** The task **
Two lines below mark the span: the one containing "right. vm_compute. intros" and the one containing "assert (length demo_packet = 29%nat)". Set down both, plus every line between, exactly as they stand, and nothing else.

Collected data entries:
(** The next segment in order, and the one before it. *)
Lemma parse_data_contract_witness :
  rcv_window demo_received /\ seg_wf demo_seg /\
  length (rcv_queue (ikcp_parse_data demo_received demo_seg)) = 2%nat /\
  (exists q m r, let k := demo_received <| rcv_buf := q |> <| nrcv_buf := Zlen q |> in
    ikcp_parse_data demo_received demo_seg = rcv_moved k m r /\
    forall s, s ∈ q <-> s ∈ rcv_buf demo_received \/
      (s = demo_seg /\ seg_sn demo_seg ∉ map seg_sn (rcv_buf demo_received))) /\
  ikcp_parse_data demo_received demo_old = demo_received.
Proof.
  split; [exact demo_received_window|]. split; [reflexivity|]. split; [vm_compute; reflexivity|]. split.
  - destruct (proj2 (parse_data_contract demo_received demo_seg demo_received_window eq_refl
      (conj (Z.le_0_1) (eq_refl : 1 < 4294967296)))) as (q & m & r & E & _ & _ & H & _).
    + vm_compute. reflexivity.
    + exists q, m, r. split; [exact E|exact H].
  - apply (parse_data_contract demo_received demo_old demo_received_window eq_refl
      (conj (Z.le_refl 0) (eq_refl : 0 < 4294967296))). vm_compute. intros E. discriminate E.
Defined.

Lemma demo_sent_window : snd_window demo_sent.
Proof. apply demo_sent_ok. Qed.

Lemma ikcp_parse_ack_filter_witness :
  snd_window demo_sent /\ 0 <= 0 < 4294967296 /\
  length (snd_buf demo_sent) = 1%nat /\ snd_buf (ikcp_parse_ack demo_sent 0) = [].
Proof.
  split; [exact demo_sent_window|]. split; [lia|]. split; [vm_compute; reflexivity|].
  rewrite (ikcp_parse_ack_filter demo_sent 0 demo_sent_window ltac:(lia)).
  vm_compute. reflexivity.
Defined.

Lemma ikcp_parse_una_filter_witness :
  snd_window demo_sent /\ u32 (1 - snd_una demo_sent) < 2147483648 /\
  snd_buf (ikcp_parse_una demo_sent 1) = [].
Proof.
  assert (u32 (1 - snd_una demo_sent) < 2147483648) as H by (vm_compute; reflexivity).
  split; [exact demo_sent_window|]. split; [exact H|].
  rewrite (ikcp_parse_una_filter demo_sent 1 demo_sent_window H). vm_compute. reflexivity.
Defined.

Lemma ikcp_ack_push_appends_witness :
  ack_ok demo_received /\ ackcount demo_received < 2147483648 /\
  ackcount (ikcp_ack_push demo_received 9 30) = ackcount demo_received + 1.
Proof.
  assert (ack_ok demo_received) as H by (vm_compute; repeat split; congruence).
  assert (ackcount demo_received < 2147483648) as Hl by (vm_compute; reflexivity).
  split; [exact H|]. split; [exact Hl|].
  exact (proj1 (proj2 (proj2 (ikcp_ack_push_appends demo_received 9 30 H Hl)))).
Defined.

(** Whatever round-trip time a peer makes the endpoint measure, the retransmission timeout
    stays between the configured minimum and [IKCP_RTO_MAX]. *)
Theorem rto_bounds kcp rtt :
  0 <= rx_minrto kcp <= IKCP_RTO_MAX ->
  rx_minrto kcp <= rx_rto (ikcp_update_ack kcp rtt) <= IKCP_RTO_MAX.
Proof. exact (ikcp_update_ack_rto kcp rtt). Qed.

Lemma rto_bounds_witness :
  0 <= rx_minrto demo_fresh <= IKCP_RTO_MAX /\
  rx_minrto demo_fresh <= rx_rto (ikcp_update_ack demo_fresh (-2147483648)) <= IKCP_RTO_MAX.
Proof.
  assert (0 <= rx_minrto demo_fresh <= IKCP_RTO_MAX) as H by (vm_compute; split; congruence).
  split; [exact H|]. exact (rto_bounds demo_fresh (-2147483648) H).
Defined.

(** C35: the results of [ikcp_input] are 0 and three errors, and a packet whose first segment is
    refused leaves the control block as it was; the error tells why: too short or another
    conversation (-1), a length that does not match (-2), an unknown command (-3). *)
Theorem input_errors kcp data :
  Zlen data < 2147483648 ->
  let h := snd (ikcp_decode_header data) in
  fst (ikcp_input kcp data) ∈ [0; -1; -2; -3] /\
  (Zlen data < 24 \/ h_conv h <> conv kcp -> ikcp_input kcp data = (-1, kcp)) /\
  (24 <= Zlen data -> h_conv h = conv kcp ->
   Zlen data - 24 < h_len h \/ 2147483648 <= h_len h -> ikcp_input kcp data = (-2, kcp)) /\
  (24 <= Zlen data -> h_conv h = conv kcp -> h_len h <= Zlen data - 24 ->
   ~ (81 <= h_cmd h <= 84) -> ikcp_input kcp data = (-3, kcp)).
Proof.
  intros Hl h. split; [apply ikcp_input_results|]. exact (ikcp_input_rejects kcp data Hl).
Qed.

Lemma input_errors_witness :
  Zlen demo_packet < 2147483648 /\ ikcp_input (ikcp_create 8) demo_packet = (-1, ikcp_create 8).
Proof.
  assert (Zlen demo_packet < 2147483648) as H by (vm_compute; reflexivity).
  split; [exact H|]. apply (proj1 (proj2 (input_errors (ikcp_create 8) demo_packet H))).
  right. vm_compute. intros E. discriminate E.
Defined.

Lemma ikcp_input_loop_fuel_witness :
  (length demo_packet <= 29)%nat /\
  ikcp_input_loop 29 demo_fresh (mklocals false 0 0) demo_packet =
  ikcp_input_loop 100 demo_fresh (mklocals false 0 0) demo_packet.
Proof.
  assert (length demo_packet = 29%nat) as E by (vm_compute; reflexivity).
  assert (length demo_packet <= 29)%nat as H1 by (rewrite E; lia).
  assert (length demo_packet <= 100)%nat as H2 by (rewrite E; lia).
  split; [exact H1|].
  exact (ikcp_input_loop_fuel 29 100 demo_fresh (mklocals false 0 0) demo_packet H1 H2).
Defined.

** Written response **
  right. vm_compute. intros E. discriminate E.
Defined.

Lemma ikcp_input_loop_fuel_witness :
  (length demo_packet <= 29)%nat /\
  ikcp_input_loop 29 demo_fresh (mklocals false 0 0) demo_packet =
  ikcp_input_loop 100 demo_fresh (mklocals false 0 0) demo_packet.
Proof.
  assert (length demo_packet = 29%nat) as E by (vm_compute; reflexivity).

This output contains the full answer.